▸ **Exercise**
Where the word "destruct" occurs in a line of the data, return the whole line.
───
(** ** The settle *)

(** One attempt of [SettleLXCReservation]: the charge, and the part of it that
    may fund a royalty. *)
Definition settleLXCReservation (c : Ctx) (id : string) (final : Z) (meta : AgentDebitMeta) : WTx (Z * Z) :=
  tx_guard (negb (bool_decide (id = ""%string))) ErrAmount ;;;
  let final := if final <? 0 then 0 else final in
  let! r := tx_gets (fun s : Store => lxc_reservations s !! id) in
  match r with
  | None => tx_fail ErrUnknownReservation
  | Some r =>
      if negb (bool_decide (rv_status r = Held)) then tx_ret (0, 0)
      else
        let key := rv_key r in let ws := rv_ws r in let held := rv_held r in
        let bps := rv_bps r in let model := rv_model r in let req := rv_request r in
        lockKeyAndAgent key ;;;
        let cut := written_off held bps final in
        let final := clamped held bps final in
        let fee := PlatformFee final bps in
        let refund := held -! final -! fee in
        let! (bal, minted, wsSpent) := readLXCBalance ws in
        let afterRelease := bal +! held in
        insertLXCLedger ws held afterRelease LXCTypeReservationRelease "reservation settle: release hold"
          (release_meta model req) ;;;
        let afterSpend := afterRelease -! final in
        (if 0 <? final then
           insertLXCLedger ws (-! final) afterSpend LXCTypeSpend "reservation settle: delivered charge"
             (toSpendMap (mkMeta model (ServedModel meta) req (PriceBasis meta) (PoolListULXC meta)
                            (PoolDiscountRate meta) cut) final)
         else tx_ret tt) ;;;
        insertPlatformFee ws fee (afterSpend -! fee) bps final req ;;;
        let afterSpend := afterSpend -! fee in
        tx_modify (resolve_reservation id Settled final) ;;;
        writeLXCBalance ws afterSpend minted (wsSpent -! refund) ;;;
        let! cashSpent := consumeCashBacked ws afterRelease final in
        let! _ := consumeCashBacked ws (afterRelease -! final) fee in
        let! cashSpent := royaltyBacked ws final cashSpent in
        bump_spent key (- refund) ;;;
        let! _ := agentMovement LoadLocation c key (-! (refund +! fee)) "settle" id model in
        postAgentFee c key fee bps id model ;;;
        tx_ret (final, cashSpent)
  end.

Definition SettleLXCReservation (c : Ctx) (id : string) (final : Z) (meta : AgentDebitMeta) : WTx (Z * Z) :=
  committed (settleLXCReservation c id final meta).

(** ** The release *)

(** One attempt of [ReleaseLXCReservation]. *)
Definition releaseLXCReservation (c : Ctx) (id reason : string) : WTx unit :=
  tx_guard (negb (bool_decide (id = ""%string))) ErrAmount ;;;
  let! r := tx_gets (fun s : Store => lxc_reservations s !! id) in
  match r with
  | None => tx_ret tt
  | Some r =>
      if negb (bool_decide (rv_status r = Held)) then tx_ret tt
      else
        let key := rv_key r in let ws := rv_ws r in let held := rv_held r in
        let model := rv_model r in let req := rv_request r in
        lockKeyAndAgent key ;;;
        let! (bal, minted, wsSpent) := readLXCBalance ws in
        let afterRelease := bal +! held in
        let desc := if bool_decide (reason = ""%string) then "reservation release (full refund)"%string
                    else ("reservation release: " +:+ reason)%string in
        insertLXCLedger ws held afterRelease LXCTypeReservationRelease desc (release_meta model req) ;;;
        tx_modify (resolve_reservation id Released 0) ;;;
        writeLXCBalance ws afterRelease minted (wsSpent -! held) ;;;
        bump_spent key (- held) ;;;
        let! _ := agentMovement LoadLocation c key (-! held) "release" id model in
        tx_ret tt
  end.

Definition ReleaseLXCReservation (c : Ctx) (id reason : string) : WTx unit :=
  committed (releaseLXCReservation c id reason).

(** The sweep's loop: it stops at the first release that fails, those before it
    committed; the count and the store are those of the releases made. *)
Fixpoint release_all (c : Ctx) (ids : list string) (n : nat) s : Res WalletErr nat * nat * Store :=
  match ids with
  | [] => (Ok n, n, s)
  | id :: ids =>
      match ReleaseLXCReservation c id "stranded hold swept (crash refund)" s with
      | Ok (_, s') => release_all c ids (S n) s'
      | Err e => (Err e, n, s)
      end
  end.

(** The holds older than [olderThan]. *)
Definition stranded s (cutoff : Z) : list string :=
  omap (fun kv => if bool_decide (rv_status kv.2 = Held) && (rv_created kv.2 <? cutoff) then Some kv.1 else None)
    (map_to_list (lxc_reservations s)).

Definition ReleaseStrandedReservations (c : Ctx) (olderThan : Z) s : Res WalletErr nat * nat * Store :=
  release_all c (stranded s (now c - olderThan)) 0 s.
End Debit.

(** ** What retrying comes to *)

Lemma retry_from_first {A} (run : nat -> Attempt A) a k more :
  (forall i, (i < k)%nat -> run (a + i)%nat = LockFailure) ->
  (k <= more)%nat -> forall x, run (a + k)%nat = Outcome x -> retry_from run a more = (Some x, S (a + k)).
Proof.
  revert a more. induction k as [|k IH]; intros a more Hf Hle x Hx.
  - rewrite Nat.add_0_r in *. destruct more; cbn; by rewrite Hx.
  - destruct more as [|more]; [lia|]. pose proof (Hf 0%nat ltac:(lia)) as H0. rewrite Nat.add_0_r in H0. cbn.
    rewrite H0. rewrite (IH (S a) more) with (x := x); [f_equal; lia| |lia|].
    + intros i Hi. rewrite Nat.add_succ_comm. apply Hf. lia.
    + by rewrite Nat.add_succ_comm.
Qed.

Lemma retry_from_none {A} (run : nat -> Attempt A) a more :
  (forall i, (i <= more)%nat -> run (a + i)%nat = LockFailure) -> retry_from run a more = (None, S (a + more)).
Proof.
  revert a. induction more as [|more IH]; intros a Hf.
  - cbn. pose proof (Hf 0%nat ltac:(lia)) as H0. rewrite Nat.add_0_r in *. by rewrite H0.
  - cbn. pose proof (Hf 0%nat ltac:(lia)) as H0. rewrite Nat.add_0_r in H0. rewrite H0, IH; [f_equal; lia|].
    intros i Hi. rewrite Nat.add_succ_comm. apply Hf. lia.
Qed.

(** a money transaction is attempted again only while Postgres cancels it on a
    lock, and six times at most: its outcome is that of the first attempt that has one,
    [ErrLockContention] when none of six has. *)
Theorem retry_takes_first_outcome {A} (run : nat -> Attempt A) :
  (forall k x, (k <= lockRetries)%nat -> (forall i, (i < k)%nat -> run i = LockFailure) -> run k = Outcome x ->
     retryLocks run = (Some x, S k)) /\
  ((forall i, (i <= lockRetries)%nat -> run i = LockFailure) -> retryLocks run = (None, S lockRetries)).
Proof.
  split.
  - intros k x Hk Hf Hx. by apply (retry_from_first run 0 k lockRetries).
  - intros Hf. by apply (retry_from_none run 0 lockRetries).
Qed.

(** ** The steps of a debit *)

(** What writing claims, holds, ceilings and LXC rows leaves alone. *)
Record lxc_frame s s' : Prop := {
  xf_agents : st_agents s' = st_agents s;
  xf_rules : st_rules s' = st_rules s;
  xf_credit : st_credit s' = st_credit s;
  xf_other : st_other s' = st_other s;
}.

#[export] Instance lxc_frame_refl : Reflexive lxc_frame.
Proof. by constructor. Qed.

#[export] Instance lxc_frame_trans : Transitive lxc_frame.
Proof. intros a b c [] []. constructor; congruence. Qed.

Lemma lxc_frame_balance s s' ws a : lxc_frame s s' -> account_balance s' ws a = account_balance s ws a.
Proof. intros F. unfold account_balance. by rewrite (xf_agents _ _ F). Qed.

Lemma lxc_frame_allocated s s' ws : lxc_frame s s' -> allocated s' ws = allocated s ws.
Proof. intros F. unfold allocated. by rewrite (xf_agents _ _ F). Qed.

Lemma lxc_frame_posting u s s' : lxc_frame s s' -> posting_inv u s -> posting_inv u s'.
Proof. intros F. apply posting_inv_same; rewrite (xf_agents _ _ F); done || lia. Qed.

Lemma lxc_frame_key s s' key : lxc_frame s s' -> agent_of_key s' key = agent_of_key s key.
Proof. intros F. unfold agent_of_key. by rewrite (xf_agents _ _ F). Qed.

(** The balances and the ledger stay; only holds, claims or ceilings are written. *)
Record same_books s s' : Prop := {
  sk_frame : lxc_frame s s';
  sk_balances : lxc_balances s' = lxc_balances s;
  sk_ledger : lxc_ledger s' = lxc_ledger s;
}.

#[export] Instance same_books_refl : Reflexive same_books.
Proof. by constructor. Qed.

#[export] Instance same_books_trans : Transitive same_books.
Proof. intros a b c [] []. constructor; [by etrans|congruence..]. Qed.

Lemma same_books_row s s' ws : same_books s s' -> lxc_row s' ws = lxc_row s ws.
Proof. intros B. unfold lxc_row. by rewrite (sk_balances _ _ B). Qed.

Lemma same_books_inv s s' : same_books s s' -> lxc_inv s -> lxc_inv s'.
Proof.
  intros B [I1 I2 I3]. split; [intros ws; rewrite (same_books_row s s') by done; rewrite (sk_ledger _ _ B); apply I1
    |intros ws; rewrite (same_books_row s s') by done; rewrite (sk_ledger _ _ B); apply I2|rewrite (sk_ledger _ _ B); apply I3].
Qed.

Lemma ensure_subbudget_ok key ws s b s' :
  ensure_subbudget key ws s = Ok (b, s') ->
  same_books s s' /\ lxc_reservations s' = lxc_reservations s /\ lxc_spend_claims s' = lxc_spend_claims s /\
  agent_lxc_subbudgets s' !! key = Some b /\
  b = default (mkSubBudget ws DefaultAgentCeilingLXC 0) (agent_lxc_subbudgets s !! key) /\
  (forall k, k <> key -> agent_lxc_subbudgets s' !! k = agent_lxc_subbudgets s !! k).
Proof.
  unfold ensure_subbudget. rewrite tx_gets_bind. destruct (agent_lxc_subbudgets s !! key) as [b0|] eqn:E; intros H.
  - apply tx_ret_ok in H as [-> ->]. split_and!; done.
  - wtx_inv. cbn. split_and!; try done; [by rewrite lookup_insert_eq|]. intros k Hk. by rewrite lookup_insert_ne.
Qed.

Lemma bump_spent_ok key delta s v s' :
  bump_spent key delta s = Ok (v, s') ->
  same_books s s' /\ lxc_reservations s' = lxc_reservations s /\ lxc_spend_claims s' = lxc_spend_claims s /\
  agent_debit_settlements s' = agent_debit_settlements s /\
  (forall b, agent_lxc_subbudgets s !! key = Some b ->
     in_i64 (sb_spent b + delta) /\
     agent_lxc_subbudgets s' !! key = Some (mkSubBudget (sb_ws b) (sb_ceiling b) (sb_spent b + delta))) /\
  (forall k, k <> key -> agent_lxc_subbudgets s' !! k = agent_lxc_subbudgets s !! k).
Proof.
  unfold bump_spent. rewrite tx_gets_bind. destruct (agent_lxc_subbudgets s !! key) as [b0|] eqn:E; intros H.
  - wtx_inv. cbn. split_and!; try done.
    + intros b [= <-]. by rewrite lookup_insert_eq.
    + intros k Hk. by rewrite lookup_insert_ne.
  - wtx_inv. split_and!; done.
Qed.

(** ** Invariants a debit keeps *)

(** What every step of the wallet keeps, [key_ws] being the workspace a scoped
    key was made in: the books balance, the postings add up, no account of an
    agent or a pot is overdrawn, what the agents hold is covered by the workspace's
    LXC, and every hold is one its settle can honour. *)
Definition room : Z := 4611686018427387903.

Record wallet_inv (u : N -> string) (key_ws : string -> string) s : Prop := {
  wi_lxc : lxc_inv s;
  wi_post : posting_inv u s;
  wi_held ws a : held_account a = true -> 0 <= account_balance s ws a;
  wi_solvent ws : allocated s ws <= lx_balance (lxc_row s ws);
  wi_room ws : lx_balance (lxc_row s ws) + held_sum s ws <= room;
  wi_cash ws : 0 <= lx_cash (lxc_row s ws);
  wi_res id r : lxc_reservations s !! id = Some r ->
    0 <= rv_held r < 2305843009213693952 /\ bps_ok (rv_bps r) /\ rv_ws r = key_ws (rv_key r);
  wi_keys key agent ws : agent_of_key s key = Some (agent, ws) -> ws = key_ws key;
}.

Section Inv.
Context (u : N -> string) (key_ws : string -> string).

Lemma allocated_nonneg s ws : wallet_inv u key_ws s -> 0 <= allocated s ws.
Proof.
  intros W. unfold allocated. apply map_sum_nonneg. intros [w a] b L. cbn.
  destruct (bool_decide (w = ws) && held_account a) eqn:E; [|lia]. apply andb_prop in E as [_ Ha].
  pose proof (wi_held _ _ _ W w a Ha) as H. unfold account_balance in H. by rewrite L in H.
Qed.

Lemma held_sum_nonneg s ws : wallet_inv u key_ws s -> 0 <= held_sum s ws.
Proof.
  intros W. apply map_sum_nonneg. intros id r L. destruct (wi_res _ _ _ W id r L) as [? _]. case_bool_decide; lia.
Qed.

Lemma balance_bounds s ws : wallet_inv u key_ws s -> 0 <= lx_balance (lxc_row s ws) <= room.
Proof.
  intros W. pose proof (allocated_nonneg s ws W). pose proof (held_sum_nonneg s ws W).
  pose proof (wi_solvent _ _ _ W ws). pose proof (wi_room _ _ _ W ws). lia.
Qed.

Lemma allocated_bounds s ws : wallet_inv u key_ws s -> 0 <= allocated s ws <= room.
Proof.
  intros W. pose proof (allocated_nonneg s ws W). pose proof (balance_bounds s ws W).
  pose proof (wi_solvent _ _ _ W ws). lia.
Qed.

Lemma agent_balance_nonneg s ws agent : wallet_inv u key_ws s -> 0 <= account_balance s ws (agentAccount agent).
Proof. intros W. apply (wi_held _ _ _ W), held_agent. Qed.
End Inv.

(** How one operation on [ws] moved its balance, what its agents hold and what its
    open holds hold; no other workspace's moved. *)
Record stepped (u : N -> string) (ws : string) (dbal dalloc dheld : Z) s s' : Prop := {
  sp_lxc : lxc_inv s';
  sp_post : posting_inv u s';
  sp_bal : lx_balance (lxc_row s' ws) = lx_balance (lxc_row s ws) + dbal;
  sp_alloc : allocated s' ws = allocated s ws + dalloc;
  sp_holds : held_sum s' ws = held_sum s ws + dheld;
  sp_row_other w : w <> ws -> lx_balance (lxc_row s' w) = lx_balance (lxc_row s w);
  sp_alloc_other w : w <> ws -> allocated s' w = allocated s w;
  sp_holds_other w : w <> ws -> held_sum s' w = held_sum s w;
  sp_cash w : 0 <= lx_cash (lxc_row s' w);
}.

(** A step that leaves the workspace solvent and within its room keeps the
    wallet's invariant, its agents' balances, holds and keys being sound. *)
Lemma stepped_inv u key_ws ws dbal dalloc dheld s s' :
  wallet_inv u key_ws s -> stepped u ws dbal dalloc dheld s s' ->
  dalloc - dbal <= lx_balance (lxc_row s ws) - allocated s ws ->
  dbal + dheld <= room - (lx_balance (lxc_row s ws) + held_sum s ws) ->
  (forall w a, held_account a = true -> 0 <= account_balance s' w a) ->
  (forall id r, lxc_reservations s' !! id = Some r ->
     0 <= rv_held r < 2305843009213693952 /\ bps_ok (rv_bps r) /\ rv_ws r = key_ws (rv_key r)) ->
  (forall key agent w, agent_of_key s' key = Some (agent, w) -> w = key_ws key) ->
  wallet_inv u key_ws s'.
Proof.
  intros W [X1 X2 X3 X4 X5 X6 X7 X8 X9] Hs Hr Hh Hres Hk. split; try done; intros w; destruct (decide (w = ws)) as [->|Hne].
  - lia.
  - rewrite X6, X7 by done. apply W.
  - lia.
  - rewrite X6, X8 by done. apply W.
Qed.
───
▸ **Written answer**
  - rewrite Nat.add_0_r in *. destruct more; cbn; by rewrite Hx.
  - destruct more as [|more]; [lia|]. pose proof (Hf 0%nat ltac:(lia)) as H0. rewrite Nat.add_0_r in H0. cbn.
  unfold ensure_subbudget. rewrite tx_gets_bind. destruct (agent_lxc_subbudgets s !! key) as [b0|] eqn:E; intros H.
  unfold bump_spent. rewrite tx_gets_bind. destruct (agent_lxc_subbudgets s !! key) as [b0|] eqn:E; intros H.
  destruct (bool_decide (w = ws) && held_account a) eqn:E; [|lia]. apply andb_prop in E as [_ Ha].
  intros W. apply map_sum_nonneg. intros id r L. destruct (wi_res _ _ _ W id r L) as [? _]. case_bool_decide; lia.
  intros W [X1 X2 X3 X4 X5 X6 X7 X8 X9] Hs Hr Hh Hres Hk. split; try done; intros w; destruct (decide (w = ws)) as [->|Hne].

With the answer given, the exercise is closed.